I created custom content entities to handle a small NGO membership (Member, Person, both linked to Drupal 'users').
I have a form allowing users to perform online membership application.
Submitting this form creates/updates these custom content entities.

My problem is that these changes to the content entities doesn't show until I clear all the caches (for example with UI: Administration > Configuration > Development > Clear all caches.

In a previous version of my form, I had a drupal_flush_all_caches() that did the job, but it lead to other problems I could get rid of only removing drupal_flush_all_caches().
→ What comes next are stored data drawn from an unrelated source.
Lemma amgr_step_inv conf o a : amgr_inv a -> amgr_inv (amgr_step conf o a).
Proof.
  intros Hinv. destruct o as [cb|h ty mask|h|ty apn len b|ty|ty|]; simpl.
  - by apply create_inv.
  - destruct (effectiveRequest conf ty mask) as [ty' mask'].
    destruct (a_nif _ a) eqn:E; [|by apply quiet_inv].
    apply a_on_inv; [done|]. apply preserves_pre; [apply subscribe_preserves|apply set_request_inv].
  - repeat case_match; try done; apply a_on_inv; auto using unsubscribe_preserves.
  - apply a_on_inv; [done|]. apply preserves_pre; [apply granted_preserves|apply set_grant_inv].
  - apply a_on_inv; [done|apply denied_preserves].
  - apply a_on_inv; [done|apply released_preserves].
  - do 2 (apply a_on_inv; [|apply drop_preserves]). done.
Qed.

Lemma amgr_inv_init : amgr_inv newAMgr.
Proof. by intros []. Qed.

Lemma mgr_rel_ok g a o : mgr_rel g a -> (mgr_ok g o <-> amgr_ok a o).
Proof.
  intros Hrel. destruct o; simpl; try done;
    pose proof (mgr_rel_nif (getAgpsStateMachine agpsType) g a Hrel); tauto.
Qed.

(** Every reachable state represents a specification state with the invariant. *)
Lemma reachable_spec conf g : reachable conf g -> exists a, mgr_rel g a /\ amgr_inv a.
Proof.
  induction 1 as [|g o g' _ (a & Hrel & Hinv) Hok Hstep].
  - exists newAMgr. split; [apply mgr_rel_init|apply amgr_inv_init].
  - exists (amgr_step conf o a). split; [|by apply amgr_step_inv].
    apply (wp_Some _ (fun _ g' => mgr_rel g' _) _ _ _ Hstep), mgr_step_sim; [done|].
    by apply (mgr_rel_ok g).
Qed.

Lemma reachable_sm conf g n m :
  reachable conf g -> nif n g = Some m ->
  exists ps am, (forall p x, (p, x) ∈ ps -> mheap g !! p = Some x) /\ sm_rep m ps am /\
    asm_inv n am (fw_trace n (mouts g)).
Proof.
  intros Hr Hm. destruct (reachable_spec conf g Hr) as (a & Hrel & Hinv).
  destruct (mgr_rel_sm n g a m Hrel Hm) as (hf & am & Ea & ps & Ho & Hrep & Hout).
  exists ps, am. split_and!; [|done|].
  - intros p x. by apply (owned_lookup _ _ _ _ _ Ho).
  - specialize (Hinv n). rewrite Ea in Hinv. simpl in Hout. by rewrite Hout.
Qed.

(** ** Notifications *)
(** Among subscribers with distinct handles, each one the filter keeps is
    notified once, the others not at all. *)
Lemma open_count_filter c ok (f : ASub -> bool) l y :
  NoDup (a_handle <$> l) -> y ∈ l ->
  open_count (a_handle y) ok (spec_open c ok <$> List.filter f l) = if f y then 1%nat else 0%nat.
Proof.
  assert (Hno : forall l, a_handle y ∉ a_handle <$> l ->
    open_count (a_handle y) ok (spec_open c ok <$> List.filter f l) = 0%nat).
  { clear. induction l as [|x l IH]; [done|]. csimpl. intros [Hx Hl]%not_elem_of_cons.
    destruct (f x); csimpl; [|by apply IH]. unfold open_count. simpl.
    destruct (Z.eqb_spec (a_handle x) (a_handle y)); [congruence|]. by apply IH. }
  induction l as [|x l IH]; [set_solver|]. csimpl. intros [Hx Hn]%NoDup_cons [->|Hy]%elem_of_cons.
  - destruct (f x); csimpl; [|by apply Hno]. unfold open_count. simpl.
    rewrite !Z.eqb_refl. simpl. f_equal. by apply Hno.
  - assert (a_handle y <> a_handle x).
    { intros Heq. apply Hx. rewrite <- Heq. by apply list_elem_of_fmap_2. }
    destruct (f x); csimpl; [|by apply IH]. unfold open_count. simpl.
    destruct (Z.eqb_spec (a_handle x) (a_handle y)); [congruence|]. by apply IH.
Qed.

(** A report on a pending machine, seen through the specification. *)
Lemma pending_report conf g o n m :
  reachable conf g -> nif n g = Some m -> mState m = AGPS_STATE_PENDING -> mgr_ok g o ->
  forall f, (forall a, amgr_step conf o a = a_on n f a) ->
  exists am, a_state am = AGPS_STATE_PENDING /\ NoDup (a_handle <$> a_subs am) /\
    (forall p x, p ∈ mSubscriberList m -> mheap g !! p = Some x -> view x ∈ a_subs am) /\
    wp (mgr_step conf o) (fun _ g' => exists m' ps', nif n g' = Some m' /\ sm_rep m' ps' (f am).1 /\
          mouts g' = mouts g ++ (f am).2) g.
Proof.
  intros Hr Hm Hst Hok f Hf. destruct (reachable_spec conf g Hr) as (a & Hrel & Hinv).
  destruct (mgr_rel_sm n g a m Hrel Hm) as (hf & am & Ea & ps & Ho & Hrep & Hout). simpl in *.
  exists am. pose proof Hrep as (Hl & Hs & _ & Hst' & _). specialize (Hinv n). rewrite Ea in Hinv.
  split_and!; [congruence|by destruct Hinv| |].
  - intros p x Hp Hx. rewrite Hl in Hp. apply elem_of_fst_inv in Hp as [y Hy].
    rewrite (owned_lookup _ _ _ _ _ Ho Hy) in Hx. injection Hx as ->. rewrite Hs.
    apply list_elem_of_fmap_2. by apply (list_elem_of_fmap_2 snd) in Hy.
  - eapply wp_conseq; [apply mgr_step_sim; [done|by apply (mgr_rel_ok g)]|].
    intros ? g' Hrel'. rewrite Hf in Hrel'. unfold a_on in Hrel'. rewrite Ea in Hrel'.
    destruct (f am) as [am' outs'] eqn:Ef. simpl in *.
    destruct (nif n g') as [m'|] eqn:Em'.
    + destruct (mgr_rel_sm n g' _ m' Hrel' Em') as (hf' & am2 & Ea2 & ps' & _ & Hrep' & Hout').
      assert (am2 = am') as -> by (destruct n; simpl in Ea2; congruence).
      exists m', ps'. split_and!; [done|done|]. simpl in Hout'. rewrite Hout', Hout. by destruct n.
    + apply (mgr_rel_nif n g' _ Hrel') in Em'. by destruct n.
Qed.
How can I have the same result (immediate availability of entities updates) without using drupal_flush_all_caches()?

  • 2
    Short answer is make the sections/pages those entities are rendered on respect the entities’ cache tags, or an entity list cache tag. Long answer will be specific to your configuration/code/reverse proxy/etc
    – Clive
    Nov 5, 2023 at 15:33

3 Answers 3


It could be the way you reference the custom entity. If users reference the custom entity, the render cache will be invalidated when updating the references. If you reference backward, from the custom entity to the user entity, this does not happen. Then you need the cache metadata of the custom entity when you are rendering users and their membership status. If you also want to react to new custom entities that don't yet exist when rendering the user, you need the list tag of this entity type, as already suggested by @Clive:

function mymodule_preprocess_user(&$variables) {
  $variables['#cache']['tags'][] = 'my_custom_entity_list';

This is generic code that use to invalidate tags:

use Drupal\Core\Cache\Cache;


Note: where $node denotes entity object whose tags needs to invalidate

if you know how cache tags maintained for your custom entity then you can directly pass the tags instead of getting by this: $node->getCacheTags()


I solved my problem indirectly.
My code to create the content entities was using Database API, mainly

    ->key('id', someId)

I changed it to use Entity API:

$storage = Drupal::entityTypeManager()->getStorage('entity');
$entity = $storage->load(someId);
$entity->someField = someValue;

And Drupal does its magic, taking care of entities’ cache (in EntityBase.php, if I understood well).